-- Dataset entries follows --

Lemma setxattr_budget a k t t' :
  budget k t -> setxattr_tables a t = Some t' -> budget (k + 1) t'.
Proof.
  intros [Hk H1 H2 H3 H4]. unfold setxattr_tables. destruct (valid_type _); [|done].
  destruct (xa_gfid a) as [g|], (xa_name a) as [name|]; try done. cbn [mbind option_bind].
  destruct (sql_insert_xname _ t) as [t1|] eqn:E1; [|done]. cbn [mbind option_bind].
  unfold sql_insert_xdata. destruct (find_gid t1 _); [|done]. cbn [mbind option_bind].
  destruct (find_nid t1 _); [|done]. cbn [mbind option_bind].
  destruct (next_rowid (x_xid <$> _)) as [i|] eqn:Hi; [|done]. cbn. intros [= <-].
  assert (xgfid t1 = xgfid t /\ xfile t1 = xfile t /\ xdata t1 = xdata t /\
          forall r, r ∈ xname t1 -> n_nid r <= 13 + k + 1) as (Hx&Hf&Hd&Hn).
  { unfold sql_insert_xname in E1. case_decide.
    - apply (inj Some) in E1 as <-. split_and!; try done. intros r Hr. specialize (H3 r Hr). lia.
    - destruct (next_rowid (n_nid <$> _)) as [j|] eqn:Hj; [|done]. cbn in E1.
      apply (inj Some) in E1 as <-. split_and!; try done. cbn.
      pose proof (next_rowid_le n_nid _ _ (13 + k) ltac:(lia) H3 Hj).
      snoc_cases; [|lia]. specialize (H3 r Hr). lia. }
  rewrite Hd in Hi. pose proof (next_rowid_le x_xid _ _ (13 * k) ltac:(lia) H4 Hi).
  split; cbn; rewrite ?Hx, ?Hf, ?Hd; [lia|..].
  - intros r Hr. specialize (H1 r Hr). lia.
  - intros r Hr. specialize (H2 r Hr). lia.
  - intros r Hr. specialize (Hn r Hr). lia.
  - snoc_cases; [|lia]. apply list_elem_of_filter in Hr as [_ Hr]. specialize (H4 r Hr). lia.
Qed.

(** ** Names in the index *)

Definition single_byte (c : ascii) : bool := byte_of c <? 192.

Lemma utf8_drop_app d s :
  str_all single_byte d = true -> utf8_drop (String.length d) (d ++ s) = s.
Proof.
  unfold utf8_drop. induction d as [|c d IH]; [done|]. cbn [str_all String.length].
  intros [Hc Hd]%andb_true_iff. rewrite Nat.iter_succ_r.
  assert (utf8_next (String c d ++ s) = (d ++ s)%string) as ->; [|auto].
  change (String c d ++ s)%string with (String c (d ++ s)). cbn [utf8_next].
  unfold single_byte in Hc. destruct (Z.leb_spec 192 (byte_of c)); [lia|done].
Qed.

Lemma rindex_app d n :
  str_all (fun c => negb (Ascii.eqb c slash)) n = true ->
  rindex slash (d ++ String slash n) = Some (String.length d).
Proof.
  intros Hn. assert (rindex slash n = None) as Hnone.
  { induction n as [|c n IH]; [done|]. cbn in Hn. apply andb_true_iff in Hn as [Hc Hn].
    cbn. rewrite IH by done. by destruct (Ascii.eqb c slash). }
  induction d as [|c d IH]; cbn [String.length].
  - change (String.app EmptyString _) with (String slash n). cbn [rindex].
    by rewrite Hnone, Ascii.eqb_refl.
  - change (String c d ++ String slash n)%string with (String c (d ++ String slash n)).
    cbn [rindex]. by rewrite IH.
Qed.

(** The name that the index stores for a path is its last component when
    the directory part has no multi-byte characters: the byte position that
    the code computes is then the character position that SQL's substr
    expects. *)
Theorem indexed_name_is_basename (dir name : string) :
  str_all (fun c => negb (Ascii.eqb c slash)) name = true ->
  str_all single_byte dir = true -> Z.of_nat (String.length dir) + 2 < 2 ^ 31 ->
  exists q, name_substr_pos (dir ++ String slash name) = Some q /\
    sql_substr (dir ++ String slash name) q = name /\
    name_substr (dir ++ String slash name) = Some name.
Proof.
  intros Hn Hd Hlen. unfold name_substr_pos, name_substr. rewrite rindex_app by done.
  eexists. split; [done|]. rewrite swrap_small by (unfold in_s; lia).
  set (d := (dir ++ String slash EmptyString)%string).
  assert (dir ++ String slash name = d ++ name)%string as ->
    by (unfold d; by rewrite str_app_assoc).
  assert (String.length d = S (String.length dir)) as Hl
    by (unfold d; rewrite str_app_length; cbn; lia).
  split.
  - unfold sql_substr. replace (Z.to_nat _) with (String.length d) by lia.
    apply utf8_drop_app. unfold d. by rewrite str_all_app, Hd.
  - replace (String.length dir + 1)%nat with (String.length d) by lia.
    by rewrite str_drop_app.
Qed.

(** With a two-byte character in the directory part the stored name is not
    the last component: it loses its first character. *)
Theorem indexed_name_multibyte_wrong :
  exists dir name q,
    str_all (fun c => negb (Ascii.eqb c slash)) name = true /\
    name_substr_pos (dir ++ String slash name) = Some q /\
    sql_substr (dir ++ String slash name) q <> name.
Proof.
  exists (String slash (String (ascii_of_nat 195) (String (ascii_of_nat 169) EmptyString))).
  exists "f1"%string, 5. split_and!; by vm_compute.
Qed.

(** ** Opening the database *)

Section opening.
Context {conn : Type} `{!SqlEngine conn, !SqlLaws conn}.
Implicit Types (x : ims_xdb conn).

Lemma wp_schema Q x :
  (forall x', cur (xconn x') = schema_tables -> saved (xconn x') = saved (xconn x) -> Q 0 x') ->
  (forall x', Q (-1) x') -> wp (ims_xdb_exec_simple_sql SCHEMA) Q x.
Proof.
  intros H1 H2. apply wp_bind. unfold on_conn at 1, wp at 1.
  destruct (sqlite3_exec SCHEMA (xconn x)) as [r c] eqn:E.
  destruct (Z.eqb_spec r SQLITE_OK) as [->|Hr].
  - apply schema_ok in E as [Hc Hs]. apply wp_ret. by apply H1.
  - apply wp_bind, wp_set_db_ret. intros x' _. by apply wp_ret.
Qed.

Lemma wp_pragma Q x :
  (forall r x', view x' = view x -> Q r x') -> wp (ims_xdb_exec_simple_sql PRAGMA_SYNC) Q x.
Proof.
  intros H. apply wp_exec; [done| |].
  - intros c' E x' <-. apply H. apply pragma_ok in E as [Hc Hs]. unfold view. by rewrite Hc, Hs.
  - intros x' _. apply H.
Qed.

-- Dataset entries concluded --

• _Activity_:
Copy all lines in the listing above where the string "apply" appears.

• _Solution for this exercise_:
    - apply (inj Some) in E1 as <-. split_and!; try done. intros r Hr. specialize (H3 r Hr). lia.
      apply (inj Some) in E1 as <-. split_and!; try done. cbn.
  - snoc_cases; [|lia]. apply list_elem_of_filter in Hr as [_ Hr]. specialize (H4 r Hr). lia.
  { induction n as [|c n IH]; [done|]. cbn in Hn. apply andb_true_iff in Hn as [Hc Hn].
    apply utf8_drop_app. unfold d. by rewrite str_all_app, Hd.
  intros H1 H2. apply wp_bind. unfold on_conn at 1, wp at 1.
  - apply schema_ok in E as [Hc Hs]. apply wp_ret. by apply H1.
  - apply wp_bind, wp_set_db_ret. intros x' _. by apply wp_ret.
  intros H. apply wp_exec; [done| |].
  - intros c' E x' <-. apply H. apply pragma_ok in E as [Hc Hs]. unfold view. by rewrite Hc, Hs.
  - intros x' _. apply H.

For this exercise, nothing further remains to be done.